Honoré Fragonard got his start in equine and animal practice at the world’s first veterinary school at Lyon in 1762. He was hired by and worked closely with the renowned Claude Bourgelat. Soon, Fragonard was producing anatomical specimens for academic study. These preserved not just the flesh and bone of the given animal but the organs and other tissues as well. Essentially, everything Fragonard did preserved the subject in its natural complexity in order to assist the scientific community in better understanding the workings of any given body.
Eventually, Fragonard came to preserve entire human bodies, going so far as to place them in various poses for presentation. There is one of a man offered as Samson, holding the jawbone of an ass. More infamous, however, was his preservation of another human figure atop an entire horse; an immortal rider.
This led to Fragonard’s temporary downfall. It seems that Bourgelat was less than impressed with Fragonard’s artistic pursuits and his catering to the tastes of certain French intellectuals with interests in the cadaver trade. The rumor circulated that Fragonard’s “horseman” was, in fact, a woman (something that seems rather obviously false to use today but remember little was known of human anatomy at the time) who Honoré had once loved but had died.
In his grief, so the rumor went, he had the body exhumed so that he could preserve his loved one forever. Whether through rivalry or morality or some personal dispute (we do not know) Bourgelat despised Fragonard’s so-called art and had him dismissed from the school on concerns regarding his sanity – or lack thereof.
For about a dozen years little is known about the whereabouts and doings of Honoré. He resurfaces in the public record indicate that he continued his work with animals and cadavers which were now prepared for displays in private intellectual and aristocratic residences. Apparently, it was through the influence of such contacts that he was able to attain a couple of memberships in lesser assemblies of the arts in France. He died, falling into utter obscurity, in 1799.
Any morbidity about what Honoré Fragonard created in his lifetime is tempered today by Bodies, a wildly successful of the artist/scientific exhibition that has circled through various museums of art for the past several years, and Body Worlds, a preceding exhibit. My personal surprise (a better word than “shock” in this case) was in the fact that, while researching a prominent artist of the frolicsome Rococo period, I came across a somewhat secretive and bizarre artistic world previously unknown to me occurring at precisely the same time as a well-known movement of lightness and sensuality.

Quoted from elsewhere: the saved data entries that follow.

Lemma adds_trans P r1 r2 r3 :
  (∀ a s s', same_seat s s' → P a s → P a s') → adds P r1 r2 → adds P r2 r3 → adds P r1 r3.
Proof.
  intros HP H12 H23 a s3 [(s2 & Hs2 & Heq)|]%H23; [|by right].
  apply H12 in Hs2 as [(s1 & Hs1 & Heq1)|]; [left; exists s1; split; [done|by trans s2]|right; by eapply HP].
Qed.

Lemma adds_weaken (P Q : string → Seat → Prop) r r' : (∀ a s, P a s → Q a s) → adds P r r' → adds Q r r'.
Proof. intros HPQ Ha a s [|]%Ha; auto. Qed.

(** One row per account, and an owner has at most one. *)
Record registry_ok (r : registry) : Prop := mkRegistryOk {
  rk_key : ∀ a s, r !! a = Some s → seat_Account s = a ∧ a ≠ "" ∧ AdmittedHeight s ≠ 0;
  rk_ubo : ∀ a b s t, r !! a = Some s → r !! b = Some t → seat_UboId s = seat_UboId t → seat_UboId s ≠ "" → a = b;
}.

Lemma GetSeatByUbo_None r u : u ≠ "" → GetSeatByUbo r u = None ↔ ∀ a s, r !! a = Some s → seat_UboId s ≠ u.
Proof.
  intros Hu. unfold GetSeatByUbo. rewrite (proj2 (String.eqb_neq u "")) by done.
  rewrite fmap_None, list_find_None, Forall_forall. split.
  - intros H a s Hs. apply (H (a, s)). by apply elem_of_map_to_list.
  - intros H [a s] Hs%elem_of_map_to_list. by apply (H a s).
Qed.

(** The row as stored. *)
Definition stored_seat (seat : Seat) : Seat :=
  mkSeat (NormalizeAccount (seat_Account seat)) (seat_UboId seat) (AdmittedHeight seat) (AdmittedTxId seat) (Bootstrap seat)
    (LastSeatedHeight seat) (ExitHeight seat).

Lemma AdmitSeat_inr seat r r' :
  AdmitSeat seat r = inr r' →
  let acct := NormalizeAccount (seat_Account seat) in
  acct ≠ "" ∧ AdmittedHeight seat ≠ 0 ∧ r !! acct = None ∧
  (seat_UboId seat ≠ "" → ∀ a s, r !! a = Some s → seat_UboId s ≠ seat_UboId seat) ∧ r' = <[acct := stored_seat seat]> r.
Proof.
  intros H acct. unfold AdmitSeat in H. cbn in H. fold acct in H. destruct (String.eqb_spec acct ""); [done|].
  destruct (Z.eqb_spec (AdmittedHeight seat) 0); [done|]. destruct (bool_decide (is_Some (GetSeat r acct))); [done|].
  destruct (negb _ && _) eqn:Hu; [done|]. case_bool_decide as Hn; [done|]. injection H as <-.
  repeat split; [done|done|by apply eq_None_not_Some|].
  intros Hne. apply (GetSeatByUbo_None r (seat_UboId seat)); [done|].
  rewrite (proj2 (String.eqb_neq (seat_UboId seat) "")) in Hu by done. cbn [negb andb] in Hu.
  by apply bool_decide_eq_false, eq_None_not_Some in Hu.
Qed.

This might be called the “dark art” of the time. It was certainly not widely accepted but it, nevertheless, offers a glimpse of what can be considered postmodern art – some 300 years ago. Often, it is the obscure that heralds the innovative form of the human imagination. For me, Honoré Fragonard, like his cousin, has proven to be a pioneer of certain aspects of artistic expression. And he indicates how vast the scope of Art, that highest expression of our humanity, can be; a terrific contrast to the work and sentimentalities of his cousin, the more famous, other Fragonard.
Was Honoré actually insane? It is doubtful. Perhaps he was just "weird." He gravitated toward a niche of artistic expression in his time that many people would still find objectionable today. But, provocation is certainly no excuse to impinge upon the freedom of artistic endeavor. It is all a matter of taste, is it not?